Creating Kafka producer with state stored in compacted topic drawbacks?

Hi :wave:
I need to create a Kafka producer that needs to store its state somewhere. I know that Kafka can store such state in a compacted topic. Compacted topics have known drawbacks like no actual guarantees about getting the latest value for the key, which is crucial to my application (otherwise exactly-once delivery isn’t guaranteed). Has this changed or not?

I also have read that RocksDb key-value store have been added to Kafka at some point. Maybe one can utilize it to store producer state? Can one also store the state and send the message atomically within a transaction? From what I’ve read it seems possible, but I’m not sure.

Kafka streams, https://kafka.apache.org/documentation/streams/|https://kafka.apache.org/documentation/streams/ , had a rocksdb state store

Sure, but we use Rust and librdkafka, not JVM.

Compacted topics have known drawbacks like no actual guarantees about getting the latest value for the key

Yeah, log compaction doesn’t happen on the active segment, and happens asynchronously on closed segments, so you have to read to the end of the topic to ensure you have the latest value.

You can produce to multiple topics in a transaction, yep.

As for storing state locally, you’ll have to implement that yourself, RocksDB is one option as mentioned above.
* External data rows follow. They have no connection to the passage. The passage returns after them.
(** A send or call to a thread that is ready. *)
Lemma ipc_send_result O s c d op tc td :
  KInv O s -> current_tcb s = Some c -> tcbs s !! c = Some tc -> tcbs s !! d = Some td ->
  thread_state td = THREAD_STATE_WAIT_IPC_RECV ->
  ipc_waiting_for td = None \/ ipc_waiting_for td = Some c ->
  exists s' tc' td', exec (SysIpcSend (Z.of_nat d) op) s = Done tt s' /\
    tcbs s' !! d = Some td' /\ thread_state td' = THREAD_STATE_RUNNABLE /\
    get_reg 0 td' = Z.of_nat c /\ (forall i, (1 <= i <= 7)%nat -> get_reg i td' = get_reg i tc) /\
    tcbs s' !! c = Some tc' /\
    (if Ipc.OPERATION_IS_CALL op then thread_state tc' = THREAD_STATE_WAIT_IPC_RECV /\ ipc_waiting_for tc' = Some d
     else get_reg 0 tc' = 0).
Proof.
  intros HK Hc Htc Htd Hst Hwf.
  destruct (exec_result O s (SysIpcSend (Z.of_nat d) op) HK) as (A & s' & HR & HI & He & HR' & _);
    [split; [by eauto using mk_is_Some|simpl; lia]|].
  unfold caller in HR'. rewrite Hc in HR'. simpl in HR'. pose proof (inv_data _ _ HI) as HD.
  pose proof (rep_lookup _ _ _ _ HR Htc) as Hac. pose proof (rep_lookup _ _ _ _ HR Htd) as Had.
  assert (Hcur : a_current A = Some c) by (by rewrite (rep_current _ _ HR)).
  destruct (inv_running _ _ _ HI Hcur) as (_ & _ & tc0 & Htc0 & Hrun).
  assert (tc0 = erase tc) as -> by congruence. assert (Hne : c <> d) by (intros ->; simpl in Hrun; congruence).
  assert (Hdm : (d < max_tcbs)%nat) by (apply (d_dom _ HD); by eauto).
  assert (Hready : a_ready_to_receive c d A = true).
  { unfold a_ready_to_receive, a_state. rewrite !(a_get_eq _ _ _ _ _ Had). simpl. rewrite Hst.
    destruct Hwf as [-> | ->]; [done|]. by rewrite !bool_decide_true by done. }
  unfold a_sys_ipc_send in HR'. destruct (Z.leb_spec (Z.of_nat max_tcbs) (Z.of_nat d)); [lia|].
  rewrite Nat2Z.id in HR'. unfold a_alive in HR'. rewrite (a_get_eq _ _ _ _ _ Had) in HR'.
  rewrite is_thread_alive_spec in HR'. simpl in HR'. rewrite Hst in HR'. simpl in HR'.
  destruct (send_abs A c d (Ipc.OPERATION_IS_CALL op) (Ipc.OPERATION_IS_NON_BLOCKING op) _ _ Hready Hcur Hac Had Hne) as [Hd' Hc'].
  destruct (rep_lookup_inv s' _ d _ HR' Hd') as (td' & Htd' & Hed).
  destruct (rep_lookup_inv s' _ c _ HR' Hc') as (tc' & Htc' & Hec).
  pose proof (d_regs _ HD _ _ Had) as Hld. pose proof (d_regs _ HD _ _ Hac) as Hlc. simpl in Hld, Hlc.
  exists s', tc', td'. split_and!; [done|done| | | |done|].
  - change (thread_state (erase td') = THREAD_STATE_RUNNABLE). by rewrite Hed.
  - change (get_reg 0 (erase td') = Z.of_nat c). rewrite Hed. unfold delivered.
    trans (u32 (tid (erase tc))); [apply get_set_reg_eq; simpl; rewrite !length_insert; lia|].
    rewrite (d_tid _ HD _ _ Hac). apply u32_word. pose proof cfg_tcbs_word. unfold is_word.
    assert (c < max_tcbs)%nat by (apply (d_dom _ HD); by eauto). lia.
  - intros i Hi. change (get_reg i (erase td') = get_reg i tc). rewrite Hed. unfold delivered.
    change (get_reg i (set_reg 0 (u32 (tid (erase tc))) (set_ipc_waiting_for None
       (Ipc.copy_regs (erase tc) (set_full_context_saved 1 (erase td))))) = get_reg i tc).
    rewrite get_set_reg_ne by lia. by apply (copy_regs_spec (erase tc) (set_full_context_saved 1 (erase td))).
  - destruct (Ipc.OPERATION_IS_CALL op); simpl in Hec.
    + change (thread_state (erase tc') = THREAD_STATE_WAIT_IPC_RECV /\ ipc_waiting_for (erase tc') = Some d). by rewrite Hec.
    + change (get_reg 0 (erase tc') = 0). rewrite Hec. rewrite get_set_reg_eq; [done|simpl; lia].
Qed.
No-no, if producers state is stored anywhere except Kafka there would be a possibility of duplicated messages.

Okay, so yeah, to ensure you’ve got the absolute latest message for a given key, you have to ensure you’ve consumed to the end of the topic partition, I’m afraid.

‘Max.compaction.lag’ can help here. But it’s rather expensive and doesn’t actually fix the problem

It’s certainly possible to achieve what you want, but not out-of-the-box.

Kafka Streams follows a read-process-write pattern so it’s not fit. But the concepts it’s using like state stores is stuff you could copy/rebuild.

If you need RocksDB or just an in-memory hash map depends on other app requirements / properties like state size etc.

But if you write all state updates to a compacted topic and read it to the end of startup (as pointed out earlier), you can always rebuild the latest state on startup. And during processing you use a single TX to write into the actuall producer topic plus changelog topic to keep both in-sync and update the state „on the side“.